§ **Exercise details**
In the data below, find the line containing "- destruct (mIsLoginRoom", then set down that line and every later line up to and including the line containing "unfold mbind, M_bind. rewrite", exactly.

§ **Given entries**
Lemma run_sane o : keeps sane (run o).
Proof.
  destruct o; cbn [run].
  - unfold createClient. destruct ok; [|apply keeps_ub]. apply sane_put. split; cbn; [|done].
    by intros [|].
  - apply keeps_bind; [apply init_sane|]. intros. apply keeps_ret.
  - unfold deInit, disconnect, onRTCClosed. sane_go. by apply sane_off.
  - apply keeps_bind; [apply login_sane|]. intros. apply keeps_ret.
  - unfold logoutRoom, disconnect, onRTCClosed. sane_go. by apply sane_out.
  - unfold ws. sane_go. apply client_event_kept.
  - unfold baidu_rtc_signal_keepalive, keepAlive. sane_go.
  - unfold baidu_rtc_signal_keepalive_check_result. sane_go.
  - unfold setParamSettings. sane_go.
  - unfold setFeedId. sane_go.
  - unfold setCER. sane_go.
  - unfold setVideoCodec. sane_go. destruct (proj2 H _ Heqc0).
    apply (sane_conn _ (set_cVideoCodec x _)); repeat case_bool_decide; try done;
      (eapply wf_same; [|done]; by repeat split).
  - unfold setMediaServerURL. sane_go.
  - unfold setAppID. destruct x; [|apply keeps_ret]. intros s [] s' Hs Hr.
    apply bind_run in Hr as (g & s1 & [= <- <-] & Hr). unfold sane in Hs.
    destruct (g_client s) eqn:E; [done| |done]. by injection Hr as <-.
  - unfold setMediaServerIP. sane_go.
  - unfold registerRtcMessageListener. sane_go.
  - unfold Client.sendMessageToUser, Conn.sendMessageToUser. sane_go.
    apply if_conn_sane; [done|kept_go].
  - unfold subscribeStreaming. sane_go. apply if_conn_sane; [done|]. kept_go.
  - unfold stopSubscribeStreaming, detach. sane_go. apply if_conn_sane; [done|kept_go].
  - unfold startPublish. sane_go.
  - unfold stopPublish, unpublish. sane_go. apply if_conn_sane; [done|kept_go].
  - unfold destoryClient. intros s [] s' Hs Hr.
    apply bind_run in Hr as (g & s1 & [= <- <-] & Hr).
    destruct (g_client s) eqn:E; [done| |done].
    apply bind_run in Hr as (h & s1 & _ & Hr). by injection Hr as <-.
Qed.

Lemma reachable_sane s : client_reachable s -> sane s.
Proof. induction 1 as [|s o u s' _ IH Hr]; [done|]. by eapply run_sane. Qed.

(** What shutting down leaves of a connection: an open one is released, one
    that is still being opened stays. *)
Definition shut (conn conn' : conn) : Prop :=
  mRTCConnected conn' = false /\
  if mRTCConnected conn then mWSCtx conn' = false /\ mWSConnetion conn' = false else conn' = conn.

Lemma disconnect_runs live conn : mRTCConnected conn = true ->
  exists conn', disconnect init_observer live conn = Some (tt, conn') /\ shut conn conn'.
Proof.
  intros Hc. unfold shut. rewrite Hc. unfold disconnect, onRTCClosed, when, mbind, M_bind. cbn.
  destruct (mWSCtx conn), live; by eexists.
Qed.

(** The connection of a client is closed if it was open. *)
Lemma close_runs live c conn s (after_ : K unit) : runs_linked after_ ->
  sane_client c -> g_client s = Live c -> mFRTCconn c = Ready conn ->
  exists s' c' conn',
    when (mRTCConnected conn) (on_conn (disconnect init_observer live) c ;; after_) s
      = Some (tt, s') /\
    g_client s' = Live c' /\ mFRTCconn c' = Ready conn' /\ shut conn conn' /\
    mIsInitialized c' = mIsInitialized c.
Proof.
  intros Ha [_ H2] Hg Hc. destruct (H2 conn Hc) as [_ [h Ho]].
  destruct (mRTCConnected conn) eqn:E; cbn [when]; [|exists s, c, conn; unfold shut; by rewrite E].
  destruct (disconnect_runs live conn E) as (conn' & Hd & Hf).
  destruct (on_conn_runs _ c s conn h _ _ Hc Ho Hd) as (s1 & E1 & Hl).
  destruct (Ha _ s1 Hl) as (s2 & E2 & c' & Hg' & Hc' & _ & _ & Hi & _).
  exists s2, c', conn'. split_and!; [|done..]. unfold mbind, M_bind. by rewrite E1.
Qed.

Lemma skip_linked : runs_linked (mret tt).
Proof. intros c s H. by exists s. Qed.
Lemma exit_linked : runs_linked (modify (set_g_exit true)).
Proof. intros c s H. eexists. split; [reflexivity|]. by eapply link_keep. Qed.

Lemma when_skip b (m : K unit) s : when b m s = when b (m ;; mret tt) s.
Proof. destruct b; [|done]. cbn. unfold mbind, M_bind. by destruct (m s) as [[[] ?]|]. Qed.

(** C35: whatever the application has called and the web socket has delivered,
    as long as the client has not been destroyed, shutting it down and leaving
    the room have defined behaviour, clear their flags, and release a
    connection that is open, with its web socket; one that is still being
    opened stays as it is. *)
Theorem client_shuts_down s c live (Hr : client_reachable s) (Hg : g_client s = Live c) :
  (exists s' c', deInit live s = Some (tt, s') /\ g_client s' = Live c' /\
    mIsInitialized c' = false /\
    (mIsInitialized c = true -> mIsLoginRoom c' = false /\
     exists conn conn', mFRTCconn c = Ready conn /\ mFRTCconn c' = Ready conn' /\ shut conn conn')) /\
  (exists s' c', logoutRoom live s = Some (true, s') /\ g_client s' = Live c' /\
    mIsLoginRoom c' = false /\ mIsInitialized c' = mIsInitialized c /\
    (mIsLoginRoom c = true ->
     exists conn conn', mFRTCconn c = Ready conn /\ mFRTCconn c' = Ready conn' /\ shut conn conn')).
Proof.
  pose proof (reachable_sane s Hr) as Hs. unfold sane in Hs. rewrite Hg in Hs.
  unfold deInit, logoutRoom. rewrite !(with_client_live _ _ _ _ Hg). split.
  - destruct (mIsInitialized c) eqn:Ei; cbn [negb]; [|by exists s, c].
    destruct (proj1 Hs (or_introl Ei)) as [conn Hc].
    destruct (close_runs live c conn s _ skip_linked Hs Hg Hc) as (s' & c' & conn' & E & E' & Hx & Hy & _).
    rewrite <- when_skip in E. unfold ready. rewrite Hc. unfold mbind at 1, M_bind at 1. cbn.
    unfold mbind, M_bind at 1. rewrite E. rewrite (with_client_live _ _ _ _ E').
    eexists _, _. split_and!; [reflexivity..|]. intros _. split; [done|]. by exists conn, conn'.
  - destruct (mIsLoginRoom c) eqn:Ei; cbn [negb]; [|by exists s, c].
    destruct (proj1 Hs (or_intror Ei)) as [conn Hc].
    destruct (close_runs live c conn s _ exit_linked Hs Hg Hc) as (s' & c' & conn' & E & E' & Hx & Hy & Hz).
    unfold ready. rewrite Hc. unfold mbind at 1, M_bind at 1. cbn.
    unfold mbind at 1, M_bind at 1. rewrite E.
    unfold mbind, M_bind. rewrite (with_client_live _ _ _ _ E').
    eexists _, _. split_and!; [reflexivity|reflexivity|reflexivity|exact Hz|]. intros _. by exists conn, conn'.
Qed.

End Client.

(** ** A run *)

Definition next_sys (s : sys) (o : api) : sys :=
  match run demo_rand always o s with Some (_, s) => s | None => s end.

Definition session_text : list Z := Eval vm_compute in
  json_text "{'janus':'success','transaction':'BIPWdkry5CJQ','data':{'id':77}}".

Definition log_in : list api :=
  [Create true; Init true true true; Set_app (Some (bytes_of "app")); Set_listener true;
   Login (bytes_of "room") (bytes_of "7") (bytes_of "me") (bytes_of "token") true;
   Socket MG_EV_WS_OPEN; Socket (message session_text)].

Definition logged_in : sys := Eval vm_compute in foldl next_sys start log_in.

Definition the_client : BaiduRtcClient := Eval vm_compute in
  match g_client logged_in with
  | Live c => c
  | _ => mk_client false false NoConn None false None [] [] [] [] [] false 0 0 false None
           defaultSetting
  end.
Definition the_conn : conn := Eval vm_compute in
  match mFRTCconn the_client with Ready c => c | _ => FRTCConnection_construct end.

Example logged_in_session : mSessionId the_conn = 77 /\ mIsLoginRoom the_client = true.
Proof. by vm_compute. Qed.

Definition hangup_text : list Z := Eval vm_compute in json_text "{'janus':'hangup','sender':5}".
Definition ack_text : list Z := Eval vm_compute in json_text "{'janus':'ack','session_id':77}".

Definition pinged : sys := Eval vm_compute in next_sys logged_in Ping.
Definition silence : list ws_event := [MG_EV_CONNECT; message hangup_text].
Definition still_silent : sys := Eval vm_compute in foldl next_sys pinged (map Socket silence).

Lemma silent_server_reported_witness :
  exists s3, baidu_rtc_signal_keepalive_check_result still_silent = Some (Some 1, s3) /\
    told s3 = told still_silent ++ [login_error].
Proof.
  apply (silent_server_reported demo_rand always logged_in the_client the_conn None pinged
    silence tt still_silent); [reflexivity..|by vm_compute| |by vm_compute].
  repeat constructor. intros (v & (i & n & E & Ev) & Hn & Hl). cbn [message] in *.
  vm_compute in E. injection E as <- <-. vm_compute in Ev. injection Ev as <-.
  by vm_compute in Hl.
Defined.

§ **Written response**
  - destruct (mIsLoginRoom c) eqn:Ei; cbn [negb]; [|by exists s, c].
    destruct (proj1 Hs (or_intror Ei)) as [conn Hc].
    destruct (close_runs live c conn s _ exit_linked Hs Hg Hc) as (s' & c' & conn' & E & E' & Hx & Hy & Hz).
    unfold ready. rewrite Hc. unfold mbind at 1, M_bind at 1. cbn.
    unfold mbind at 1, M_bind at 1. rewrite E.
    unfold mbind, M_bind. rewrite (with_client_live _ _ _ _ E').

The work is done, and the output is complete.